* **Dataset entries**
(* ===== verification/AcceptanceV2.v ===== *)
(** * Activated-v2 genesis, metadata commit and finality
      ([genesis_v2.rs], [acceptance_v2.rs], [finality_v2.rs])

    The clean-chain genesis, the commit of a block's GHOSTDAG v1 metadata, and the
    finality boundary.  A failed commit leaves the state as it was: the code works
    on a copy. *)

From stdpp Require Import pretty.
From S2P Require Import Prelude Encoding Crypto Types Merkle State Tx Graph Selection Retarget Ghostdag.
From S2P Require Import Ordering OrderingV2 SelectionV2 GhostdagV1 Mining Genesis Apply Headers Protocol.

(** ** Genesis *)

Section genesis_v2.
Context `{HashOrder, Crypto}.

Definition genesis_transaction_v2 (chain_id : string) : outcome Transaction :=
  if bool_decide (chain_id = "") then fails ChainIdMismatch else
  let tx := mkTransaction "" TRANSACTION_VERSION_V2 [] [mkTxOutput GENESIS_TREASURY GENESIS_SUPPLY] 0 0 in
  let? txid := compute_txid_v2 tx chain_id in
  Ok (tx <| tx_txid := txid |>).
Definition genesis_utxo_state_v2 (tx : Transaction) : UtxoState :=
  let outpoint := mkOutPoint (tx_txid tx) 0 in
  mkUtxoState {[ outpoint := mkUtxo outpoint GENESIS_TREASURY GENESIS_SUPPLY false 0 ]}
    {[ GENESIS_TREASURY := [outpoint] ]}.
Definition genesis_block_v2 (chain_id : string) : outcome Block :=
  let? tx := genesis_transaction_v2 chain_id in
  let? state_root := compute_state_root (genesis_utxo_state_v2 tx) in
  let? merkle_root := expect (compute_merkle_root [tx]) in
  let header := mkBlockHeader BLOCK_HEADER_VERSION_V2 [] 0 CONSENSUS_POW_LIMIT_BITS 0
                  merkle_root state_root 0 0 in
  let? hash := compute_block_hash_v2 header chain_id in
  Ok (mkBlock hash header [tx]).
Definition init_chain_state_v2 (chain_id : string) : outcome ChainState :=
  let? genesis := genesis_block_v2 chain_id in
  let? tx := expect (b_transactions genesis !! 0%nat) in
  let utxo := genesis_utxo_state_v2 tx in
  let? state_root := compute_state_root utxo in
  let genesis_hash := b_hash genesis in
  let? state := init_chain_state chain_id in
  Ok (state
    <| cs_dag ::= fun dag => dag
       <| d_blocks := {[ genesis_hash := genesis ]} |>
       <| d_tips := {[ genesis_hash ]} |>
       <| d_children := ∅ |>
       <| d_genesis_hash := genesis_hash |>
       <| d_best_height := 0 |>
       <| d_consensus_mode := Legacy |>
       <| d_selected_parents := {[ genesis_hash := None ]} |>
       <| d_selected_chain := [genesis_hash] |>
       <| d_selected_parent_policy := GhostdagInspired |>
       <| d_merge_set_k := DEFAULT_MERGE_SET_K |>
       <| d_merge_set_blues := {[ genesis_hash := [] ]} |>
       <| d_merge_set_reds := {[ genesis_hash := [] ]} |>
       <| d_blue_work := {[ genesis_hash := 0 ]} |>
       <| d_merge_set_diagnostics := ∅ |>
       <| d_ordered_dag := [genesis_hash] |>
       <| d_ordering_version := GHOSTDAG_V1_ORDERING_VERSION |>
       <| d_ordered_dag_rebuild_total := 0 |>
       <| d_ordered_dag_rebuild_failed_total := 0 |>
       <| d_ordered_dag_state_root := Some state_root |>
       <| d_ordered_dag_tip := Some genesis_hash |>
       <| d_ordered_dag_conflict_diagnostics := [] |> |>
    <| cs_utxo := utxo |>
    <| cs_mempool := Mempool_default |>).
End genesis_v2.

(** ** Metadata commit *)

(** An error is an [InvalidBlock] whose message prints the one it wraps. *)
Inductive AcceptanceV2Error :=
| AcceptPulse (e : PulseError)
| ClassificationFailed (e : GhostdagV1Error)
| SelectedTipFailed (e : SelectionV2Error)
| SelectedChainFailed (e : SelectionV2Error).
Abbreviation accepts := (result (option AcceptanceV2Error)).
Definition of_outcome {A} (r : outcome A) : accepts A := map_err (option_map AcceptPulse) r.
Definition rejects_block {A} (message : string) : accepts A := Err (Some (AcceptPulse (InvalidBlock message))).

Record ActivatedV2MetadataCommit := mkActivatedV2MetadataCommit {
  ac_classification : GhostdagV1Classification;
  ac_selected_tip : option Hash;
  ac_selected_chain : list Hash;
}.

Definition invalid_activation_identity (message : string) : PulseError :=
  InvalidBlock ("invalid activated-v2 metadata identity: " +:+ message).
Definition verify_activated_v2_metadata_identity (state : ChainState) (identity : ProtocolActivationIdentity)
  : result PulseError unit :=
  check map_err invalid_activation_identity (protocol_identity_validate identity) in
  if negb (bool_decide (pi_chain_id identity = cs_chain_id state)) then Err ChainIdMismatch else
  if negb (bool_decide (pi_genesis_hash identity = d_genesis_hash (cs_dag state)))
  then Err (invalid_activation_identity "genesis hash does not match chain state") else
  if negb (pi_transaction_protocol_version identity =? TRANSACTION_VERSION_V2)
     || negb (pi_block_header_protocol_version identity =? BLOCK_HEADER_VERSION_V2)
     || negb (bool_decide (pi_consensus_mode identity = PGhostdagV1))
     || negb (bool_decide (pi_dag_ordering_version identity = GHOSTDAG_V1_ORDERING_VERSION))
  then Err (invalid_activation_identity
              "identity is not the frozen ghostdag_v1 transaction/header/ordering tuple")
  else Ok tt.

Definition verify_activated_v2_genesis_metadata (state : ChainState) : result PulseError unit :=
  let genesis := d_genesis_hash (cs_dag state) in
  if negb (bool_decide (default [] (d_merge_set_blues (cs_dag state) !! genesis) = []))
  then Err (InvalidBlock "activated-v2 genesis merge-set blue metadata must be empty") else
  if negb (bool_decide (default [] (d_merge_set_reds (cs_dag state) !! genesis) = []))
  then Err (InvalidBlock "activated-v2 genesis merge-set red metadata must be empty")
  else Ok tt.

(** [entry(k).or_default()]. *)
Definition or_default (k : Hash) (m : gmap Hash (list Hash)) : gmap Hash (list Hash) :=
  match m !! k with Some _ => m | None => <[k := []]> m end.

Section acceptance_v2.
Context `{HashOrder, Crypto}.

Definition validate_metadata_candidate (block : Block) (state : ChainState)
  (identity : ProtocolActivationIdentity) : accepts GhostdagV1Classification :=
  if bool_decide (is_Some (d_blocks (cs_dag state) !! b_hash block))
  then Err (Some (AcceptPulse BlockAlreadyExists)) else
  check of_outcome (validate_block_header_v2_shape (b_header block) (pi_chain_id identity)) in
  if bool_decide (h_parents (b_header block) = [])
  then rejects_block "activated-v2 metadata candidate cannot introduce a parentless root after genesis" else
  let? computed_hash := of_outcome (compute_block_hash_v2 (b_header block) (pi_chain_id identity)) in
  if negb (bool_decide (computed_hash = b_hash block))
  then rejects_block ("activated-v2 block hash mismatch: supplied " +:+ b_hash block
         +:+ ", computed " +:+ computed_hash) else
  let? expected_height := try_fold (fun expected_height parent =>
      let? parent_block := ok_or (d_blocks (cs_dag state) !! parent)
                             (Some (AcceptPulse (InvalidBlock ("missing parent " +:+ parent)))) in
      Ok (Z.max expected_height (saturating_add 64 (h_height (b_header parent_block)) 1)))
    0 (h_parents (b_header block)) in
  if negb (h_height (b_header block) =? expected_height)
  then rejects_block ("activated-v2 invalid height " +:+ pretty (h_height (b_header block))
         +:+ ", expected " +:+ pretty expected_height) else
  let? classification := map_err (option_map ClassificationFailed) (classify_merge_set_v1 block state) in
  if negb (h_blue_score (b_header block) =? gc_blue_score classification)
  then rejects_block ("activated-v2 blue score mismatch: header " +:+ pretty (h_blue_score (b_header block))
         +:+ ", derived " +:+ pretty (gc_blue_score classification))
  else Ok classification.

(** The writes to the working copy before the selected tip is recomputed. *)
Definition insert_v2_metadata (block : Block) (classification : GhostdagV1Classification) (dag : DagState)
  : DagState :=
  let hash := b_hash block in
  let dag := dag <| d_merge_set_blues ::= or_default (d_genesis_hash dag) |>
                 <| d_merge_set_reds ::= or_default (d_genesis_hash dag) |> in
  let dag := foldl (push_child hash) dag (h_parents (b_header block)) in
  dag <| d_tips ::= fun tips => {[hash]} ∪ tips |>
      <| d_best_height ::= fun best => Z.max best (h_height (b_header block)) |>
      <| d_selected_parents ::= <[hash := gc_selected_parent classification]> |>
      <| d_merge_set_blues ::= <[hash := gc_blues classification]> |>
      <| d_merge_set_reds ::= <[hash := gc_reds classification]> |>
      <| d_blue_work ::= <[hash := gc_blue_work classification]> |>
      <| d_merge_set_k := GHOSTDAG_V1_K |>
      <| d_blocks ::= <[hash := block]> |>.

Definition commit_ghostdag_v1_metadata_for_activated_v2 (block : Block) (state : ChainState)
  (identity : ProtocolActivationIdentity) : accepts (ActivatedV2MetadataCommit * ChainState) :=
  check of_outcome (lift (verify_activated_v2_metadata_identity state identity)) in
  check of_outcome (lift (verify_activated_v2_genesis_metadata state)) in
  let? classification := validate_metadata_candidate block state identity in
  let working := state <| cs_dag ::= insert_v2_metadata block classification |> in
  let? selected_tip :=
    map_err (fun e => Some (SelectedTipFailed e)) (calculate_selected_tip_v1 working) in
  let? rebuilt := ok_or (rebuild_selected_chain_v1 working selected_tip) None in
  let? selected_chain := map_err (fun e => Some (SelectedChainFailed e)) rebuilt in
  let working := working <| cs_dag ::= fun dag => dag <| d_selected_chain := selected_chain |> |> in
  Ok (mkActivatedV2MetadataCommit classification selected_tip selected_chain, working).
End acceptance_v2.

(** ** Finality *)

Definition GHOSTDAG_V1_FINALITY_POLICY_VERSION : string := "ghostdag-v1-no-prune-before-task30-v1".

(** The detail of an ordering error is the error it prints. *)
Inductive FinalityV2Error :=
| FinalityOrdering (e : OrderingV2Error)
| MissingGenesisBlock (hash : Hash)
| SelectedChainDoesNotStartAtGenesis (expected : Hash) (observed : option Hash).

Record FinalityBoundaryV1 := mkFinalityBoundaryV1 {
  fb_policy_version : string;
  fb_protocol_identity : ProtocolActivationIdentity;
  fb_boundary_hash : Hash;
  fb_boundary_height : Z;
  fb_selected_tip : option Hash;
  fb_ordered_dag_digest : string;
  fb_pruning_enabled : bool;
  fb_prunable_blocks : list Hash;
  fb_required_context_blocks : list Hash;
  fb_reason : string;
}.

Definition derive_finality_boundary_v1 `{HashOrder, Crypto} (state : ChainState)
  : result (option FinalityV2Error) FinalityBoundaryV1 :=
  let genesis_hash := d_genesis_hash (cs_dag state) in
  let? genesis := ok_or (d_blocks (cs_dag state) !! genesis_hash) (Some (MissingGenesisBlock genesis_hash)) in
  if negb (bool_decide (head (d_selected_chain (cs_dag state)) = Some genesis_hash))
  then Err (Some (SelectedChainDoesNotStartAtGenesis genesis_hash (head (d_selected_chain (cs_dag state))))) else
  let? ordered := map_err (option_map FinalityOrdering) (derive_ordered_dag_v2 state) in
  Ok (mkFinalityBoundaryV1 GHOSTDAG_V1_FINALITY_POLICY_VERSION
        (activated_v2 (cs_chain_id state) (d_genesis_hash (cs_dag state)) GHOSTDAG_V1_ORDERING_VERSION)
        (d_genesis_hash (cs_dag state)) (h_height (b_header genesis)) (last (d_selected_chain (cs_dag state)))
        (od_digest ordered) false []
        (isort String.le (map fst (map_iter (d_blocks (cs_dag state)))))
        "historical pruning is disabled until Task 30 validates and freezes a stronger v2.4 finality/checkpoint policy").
---
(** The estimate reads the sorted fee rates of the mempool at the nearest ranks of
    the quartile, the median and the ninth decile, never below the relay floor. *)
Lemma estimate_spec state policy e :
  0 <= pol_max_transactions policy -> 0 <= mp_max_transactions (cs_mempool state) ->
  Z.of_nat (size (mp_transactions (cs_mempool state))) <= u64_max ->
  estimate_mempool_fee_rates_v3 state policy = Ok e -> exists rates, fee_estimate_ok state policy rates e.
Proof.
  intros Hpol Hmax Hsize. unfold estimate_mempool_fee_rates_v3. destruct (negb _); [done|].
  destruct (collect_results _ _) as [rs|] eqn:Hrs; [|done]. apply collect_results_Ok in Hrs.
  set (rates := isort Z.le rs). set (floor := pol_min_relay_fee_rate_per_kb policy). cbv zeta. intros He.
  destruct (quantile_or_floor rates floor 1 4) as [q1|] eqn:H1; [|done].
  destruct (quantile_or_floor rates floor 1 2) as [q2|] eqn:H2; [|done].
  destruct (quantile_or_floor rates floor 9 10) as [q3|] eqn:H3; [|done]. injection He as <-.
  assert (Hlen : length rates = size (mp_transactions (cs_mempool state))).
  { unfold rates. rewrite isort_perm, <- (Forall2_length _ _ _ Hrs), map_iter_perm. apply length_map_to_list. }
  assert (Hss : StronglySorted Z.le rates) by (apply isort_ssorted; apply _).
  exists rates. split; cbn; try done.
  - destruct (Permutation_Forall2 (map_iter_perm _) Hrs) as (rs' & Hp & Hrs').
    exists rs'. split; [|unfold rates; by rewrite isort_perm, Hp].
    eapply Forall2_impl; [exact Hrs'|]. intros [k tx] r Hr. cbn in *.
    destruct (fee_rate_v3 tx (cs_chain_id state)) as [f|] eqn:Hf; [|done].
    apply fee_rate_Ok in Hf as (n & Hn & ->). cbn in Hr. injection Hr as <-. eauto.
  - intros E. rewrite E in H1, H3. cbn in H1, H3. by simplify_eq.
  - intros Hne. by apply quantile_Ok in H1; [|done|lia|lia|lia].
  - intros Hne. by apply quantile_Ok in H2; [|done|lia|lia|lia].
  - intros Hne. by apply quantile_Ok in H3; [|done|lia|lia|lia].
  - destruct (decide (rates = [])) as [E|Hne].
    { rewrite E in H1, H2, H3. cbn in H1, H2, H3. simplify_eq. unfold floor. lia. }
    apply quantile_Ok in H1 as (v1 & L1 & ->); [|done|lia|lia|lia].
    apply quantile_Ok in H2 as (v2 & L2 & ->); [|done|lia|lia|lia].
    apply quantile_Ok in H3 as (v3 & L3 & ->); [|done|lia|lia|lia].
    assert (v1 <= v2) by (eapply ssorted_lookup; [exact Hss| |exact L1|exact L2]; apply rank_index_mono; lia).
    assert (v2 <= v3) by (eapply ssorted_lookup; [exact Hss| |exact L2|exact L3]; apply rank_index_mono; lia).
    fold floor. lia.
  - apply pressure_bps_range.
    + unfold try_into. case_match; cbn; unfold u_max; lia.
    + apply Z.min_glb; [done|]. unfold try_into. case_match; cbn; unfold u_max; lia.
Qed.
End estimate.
--
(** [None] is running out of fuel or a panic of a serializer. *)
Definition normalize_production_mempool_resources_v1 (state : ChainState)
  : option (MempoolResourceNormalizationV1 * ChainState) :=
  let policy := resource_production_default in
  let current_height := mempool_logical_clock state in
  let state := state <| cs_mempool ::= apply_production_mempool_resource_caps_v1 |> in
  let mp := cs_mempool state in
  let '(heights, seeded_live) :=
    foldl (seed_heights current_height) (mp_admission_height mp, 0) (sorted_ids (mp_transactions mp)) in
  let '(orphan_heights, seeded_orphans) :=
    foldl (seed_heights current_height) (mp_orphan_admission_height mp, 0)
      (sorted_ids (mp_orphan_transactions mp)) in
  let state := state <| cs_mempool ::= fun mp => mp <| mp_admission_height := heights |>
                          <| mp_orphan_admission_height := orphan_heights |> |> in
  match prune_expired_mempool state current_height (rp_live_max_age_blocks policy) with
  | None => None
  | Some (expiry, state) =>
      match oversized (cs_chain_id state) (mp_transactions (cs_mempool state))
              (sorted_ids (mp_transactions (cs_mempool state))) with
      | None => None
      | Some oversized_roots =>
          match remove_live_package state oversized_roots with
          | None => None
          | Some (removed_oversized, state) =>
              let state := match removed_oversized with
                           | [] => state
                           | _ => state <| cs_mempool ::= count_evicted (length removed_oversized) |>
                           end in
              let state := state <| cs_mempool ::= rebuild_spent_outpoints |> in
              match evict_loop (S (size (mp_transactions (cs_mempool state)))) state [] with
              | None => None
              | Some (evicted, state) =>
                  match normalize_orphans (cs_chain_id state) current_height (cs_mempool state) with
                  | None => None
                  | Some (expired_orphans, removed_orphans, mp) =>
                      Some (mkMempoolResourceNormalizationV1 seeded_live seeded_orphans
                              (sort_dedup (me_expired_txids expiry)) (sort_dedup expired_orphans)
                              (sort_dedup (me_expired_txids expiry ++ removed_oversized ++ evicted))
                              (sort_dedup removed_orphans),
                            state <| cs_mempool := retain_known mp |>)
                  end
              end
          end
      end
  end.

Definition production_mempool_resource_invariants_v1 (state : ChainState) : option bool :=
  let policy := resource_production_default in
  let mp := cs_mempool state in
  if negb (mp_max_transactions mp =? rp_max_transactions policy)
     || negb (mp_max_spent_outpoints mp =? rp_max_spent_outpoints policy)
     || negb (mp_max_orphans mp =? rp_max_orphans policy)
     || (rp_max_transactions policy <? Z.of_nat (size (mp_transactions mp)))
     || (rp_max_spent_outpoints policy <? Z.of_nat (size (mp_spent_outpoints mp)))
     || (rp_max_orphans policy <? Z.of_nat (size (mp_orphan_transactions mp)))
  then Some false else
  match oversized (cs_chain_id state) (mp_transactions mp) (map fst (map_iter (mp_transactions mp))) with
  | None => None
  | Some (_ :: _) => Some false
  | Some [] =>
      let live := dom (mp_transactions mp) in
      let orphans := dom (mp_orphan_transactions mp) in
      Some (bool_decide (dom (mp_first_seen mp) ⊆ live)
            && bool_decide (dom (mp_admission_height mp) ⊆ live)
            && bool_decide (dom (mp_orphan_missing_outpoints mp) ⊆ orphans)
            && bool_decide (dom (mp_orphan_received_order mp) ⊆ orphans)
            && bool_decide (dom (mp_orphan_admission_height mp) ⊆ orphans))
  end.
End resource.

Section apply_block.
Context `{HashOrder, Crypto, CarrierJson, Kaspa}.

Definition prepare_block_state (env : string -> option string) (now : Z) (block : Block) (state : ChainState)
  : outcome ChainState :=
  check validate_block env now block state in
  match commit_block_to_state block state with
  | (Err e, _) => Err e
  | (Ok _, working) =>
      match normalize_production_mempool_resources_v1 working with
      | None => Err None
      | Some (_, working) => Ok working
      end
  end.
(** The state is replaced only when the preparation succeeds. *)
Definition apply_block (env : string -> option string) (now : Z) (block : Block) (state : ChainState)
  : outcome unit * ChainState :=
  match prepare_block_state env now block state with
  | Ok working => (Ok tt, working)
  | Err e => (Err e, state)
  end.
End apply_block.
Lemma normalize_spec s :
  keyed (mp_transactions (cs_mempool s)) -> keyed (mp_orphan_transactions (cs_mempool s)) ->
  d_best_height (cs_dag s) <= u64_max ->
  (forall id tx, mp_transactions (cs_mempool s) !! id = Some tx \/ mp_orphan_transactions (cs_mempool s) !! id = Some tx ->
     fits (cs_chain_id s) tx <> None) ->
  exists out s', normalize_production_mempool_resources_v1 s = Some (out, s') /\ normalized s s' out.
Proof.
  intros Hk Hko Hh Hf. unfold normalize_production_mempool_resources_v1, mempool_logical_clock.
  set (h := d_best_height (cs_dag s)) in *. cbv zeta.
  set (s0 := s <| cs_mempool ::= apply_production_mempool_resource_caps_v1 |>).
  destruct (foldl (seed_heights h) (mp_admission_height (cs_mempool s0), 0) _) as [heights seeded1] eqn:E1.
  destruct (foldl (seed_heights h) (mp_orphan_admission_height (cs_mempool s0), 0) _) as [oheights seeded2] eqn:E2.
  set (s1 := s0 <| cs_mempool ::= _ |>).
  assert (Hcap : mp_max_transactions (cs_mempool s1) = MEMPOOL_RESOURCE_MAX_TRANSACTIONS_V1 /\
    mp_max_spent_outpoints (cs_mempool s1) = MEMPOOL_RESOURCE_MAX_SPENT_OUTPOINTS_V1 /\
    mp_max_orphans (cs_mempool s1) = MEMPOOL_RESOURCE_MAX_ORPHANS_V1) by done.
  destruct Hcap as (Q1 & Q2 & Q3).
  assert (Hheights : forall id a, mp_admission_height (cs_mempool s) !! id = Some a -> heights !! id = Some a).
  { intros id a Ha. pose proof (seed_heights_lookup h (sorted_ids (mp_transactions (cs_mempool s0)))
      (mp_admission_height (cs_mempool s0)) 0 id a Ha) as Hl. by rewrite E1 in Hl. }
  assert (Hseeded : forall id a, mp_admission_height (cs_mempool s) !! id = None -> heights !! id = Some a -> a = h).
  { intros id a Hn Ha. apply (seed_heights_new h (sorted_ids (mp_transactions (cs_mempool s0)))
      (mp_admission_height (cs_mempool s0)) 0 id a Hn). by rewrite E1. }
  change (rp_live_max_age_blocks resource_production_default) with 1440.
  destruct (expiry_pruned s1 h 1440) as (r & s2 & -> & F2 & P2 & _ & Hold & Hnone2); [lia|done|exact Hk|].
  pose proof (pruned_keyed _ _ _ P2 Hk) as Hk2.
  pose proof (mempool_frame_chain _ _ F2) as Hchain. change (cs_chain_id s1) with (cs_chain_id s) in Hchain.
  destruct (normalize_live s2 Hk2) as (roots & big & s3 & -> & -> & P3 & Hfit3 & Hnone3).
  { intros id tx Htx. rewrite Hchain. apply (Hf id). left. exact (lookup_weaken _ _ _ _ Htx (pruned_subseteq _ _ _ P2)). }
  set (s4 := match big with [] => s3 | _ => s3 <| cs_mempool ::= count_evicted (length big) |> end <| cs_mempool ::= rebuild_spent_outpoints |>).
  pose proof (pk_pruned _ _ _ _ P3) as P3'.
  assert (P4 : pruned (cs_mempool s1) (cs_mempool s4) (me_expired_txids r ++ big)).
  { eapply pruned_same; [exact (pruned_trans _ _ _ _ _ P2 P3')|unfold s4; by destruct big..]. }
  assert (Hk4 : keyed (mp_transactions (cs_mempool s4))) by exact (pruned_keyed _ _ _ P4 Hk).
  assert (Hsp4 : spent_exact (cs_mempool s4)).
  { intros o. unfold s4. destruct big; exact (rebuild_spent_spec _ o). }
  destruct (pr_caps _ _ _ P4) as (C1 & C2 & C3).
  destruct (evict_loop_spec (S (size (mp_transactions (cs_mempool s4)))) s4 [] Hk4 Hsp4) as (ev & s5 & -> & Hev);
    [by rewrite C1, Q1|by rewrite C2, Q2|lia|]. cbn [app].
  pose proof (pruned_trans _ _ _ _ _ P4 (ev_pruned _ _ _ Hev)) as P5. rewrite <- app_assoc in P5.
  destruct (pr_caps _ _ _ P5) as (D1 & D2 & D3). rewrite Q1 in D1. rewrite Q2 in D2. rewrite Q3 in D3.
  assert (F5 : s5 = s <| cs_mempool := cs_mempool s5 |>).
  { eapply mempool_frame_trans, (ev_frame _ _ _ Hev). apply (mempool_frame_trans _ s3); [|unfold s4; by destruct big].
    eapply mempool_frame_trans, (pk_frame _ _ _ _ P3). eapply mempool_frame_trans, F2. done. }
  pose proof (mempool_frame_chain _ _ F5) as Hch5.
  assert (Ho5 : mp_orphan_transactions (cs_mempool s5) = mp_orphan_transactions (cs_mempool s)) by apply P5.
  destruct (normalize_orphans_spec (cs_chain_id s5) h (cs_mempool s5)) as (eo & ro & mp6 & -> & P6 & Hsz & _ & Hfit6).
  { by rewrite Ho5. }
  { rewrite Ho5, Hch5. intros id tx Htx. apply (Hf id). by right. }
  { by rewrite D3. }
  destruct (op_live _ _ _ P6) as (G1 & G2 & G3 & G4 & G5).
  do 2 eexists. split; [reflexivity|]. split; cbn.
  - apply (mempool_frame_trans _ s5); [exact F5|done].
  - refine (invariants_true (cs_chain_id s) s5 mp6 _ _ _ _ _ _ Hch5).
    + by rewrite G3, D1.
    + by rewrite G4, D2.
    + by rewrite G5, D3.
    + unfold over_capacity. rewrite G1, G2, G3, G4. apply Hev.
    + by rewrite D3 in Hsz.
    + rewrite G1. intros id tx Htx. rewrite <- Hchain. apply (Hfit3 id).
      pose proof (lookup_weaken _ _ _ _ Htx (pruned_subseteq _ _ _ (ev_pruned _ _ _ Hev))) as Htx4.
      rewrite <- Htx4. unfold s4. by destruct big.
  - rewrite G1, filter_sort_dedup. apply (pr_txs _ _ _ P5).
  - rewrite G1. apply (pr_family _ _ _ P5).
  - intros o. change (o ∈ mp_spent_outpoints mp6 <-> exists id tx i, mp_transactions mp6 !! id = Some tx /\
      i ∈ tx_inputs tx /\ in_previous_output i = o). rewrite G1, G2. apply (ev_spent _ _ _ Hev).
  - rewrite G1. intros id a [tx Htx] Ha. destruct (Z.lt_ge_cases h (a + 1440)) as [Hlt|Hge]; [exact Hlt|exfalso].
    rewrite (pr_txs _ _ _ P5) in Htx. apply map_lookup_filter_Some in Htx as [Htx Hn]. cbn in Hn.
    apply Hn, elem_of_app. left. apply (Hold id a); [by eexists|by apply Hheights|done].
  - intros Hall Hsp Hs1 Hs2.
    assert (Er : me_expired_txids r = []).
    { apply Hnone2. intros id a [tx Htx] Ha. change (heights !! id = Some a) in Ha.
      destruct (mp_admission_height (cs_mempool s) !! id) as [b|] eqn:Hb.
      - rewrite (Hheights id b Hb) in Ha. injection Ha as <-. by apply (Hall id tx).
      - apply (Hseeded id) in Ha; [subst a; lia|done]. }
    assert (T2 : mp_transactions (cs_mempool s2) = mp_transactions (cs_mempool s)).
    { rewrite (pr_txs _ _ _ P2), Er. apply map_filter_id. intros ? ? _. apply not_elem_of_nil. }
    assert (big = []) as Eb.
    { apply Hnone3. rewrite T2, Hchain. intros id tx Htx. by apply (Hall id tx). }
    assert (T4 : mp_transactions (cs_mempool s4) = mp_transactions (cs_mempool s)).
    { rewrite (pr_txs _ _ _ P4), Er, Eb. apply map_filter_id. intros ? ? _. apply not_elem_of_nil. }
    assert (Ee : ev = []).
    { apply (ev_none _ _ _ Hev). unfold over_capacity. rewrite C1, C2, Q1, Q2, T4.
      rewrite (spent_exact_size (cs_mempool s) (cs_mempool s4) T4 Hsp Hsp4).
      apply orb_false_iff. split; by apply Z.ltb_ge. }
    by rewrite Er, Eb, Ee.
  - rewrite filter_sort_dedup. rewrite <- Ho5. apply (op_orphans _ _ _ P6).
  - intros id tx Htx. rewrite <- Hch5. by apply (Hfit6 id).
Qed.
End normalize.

* **Work instruction**
Only the lines above from the line containing "rewrite Ho5, Hch5." through the line containing "i ∈ tx_inputs" should be retyped, exactly and with both ends included.

* **Task response**
  { rewrite Ho5, Hch5. intros id tx Htx. apply (Hf id). by right. }
  { by rewrite D3. }
  destruct (op_live _ _ _ P6) as (G1 & G2 & G3 & G4 & G5).
  do 2 eexists. split; [reflexivity|]. split; cbn.
  - apply (mempool_frame_trans _ s5); [exact F5|done].
  - refine (invariants_true (cs_chain_id s) s5 mp6 _ _ _ _ _ _ Hch5).
    + by rewrite G3, D1.
    + by rewrite G4, D2.
    + by rewrite G5, D3.
    + unfold over_capacity. rewrite G1, G2, G3, G4. apply Hev.
    + by rewrite D3 in Hsz.
    + rewrite G1. intros id tx Htx. rewrite <- Hchain. apply (Hfit3 id).
      pose proof (lookup_weaken _ _ _ _ Htx (pruned_subseteq _ _ _ (ev_pruned _ _ _ Hev))) as Htx4.
      rewrite <- Htx4. unfold s4. by destruct big.
  - rewrite G1, filter_sort_dedup. apply (pr_txs _ _ _ P5).
  - rewrite G1. apply (pr_family _ _ _ P5).
  - intros o. change (o ∈ mp_spent_outpoints mp6 <-> exists id tx i, mp_transactions mp6 !! id = Some tx /\
      i ∈ tx_inputs tx /\ in_previous_output i = o). rewrite G1, G2. apply (ev_spent _ _ _ Hev).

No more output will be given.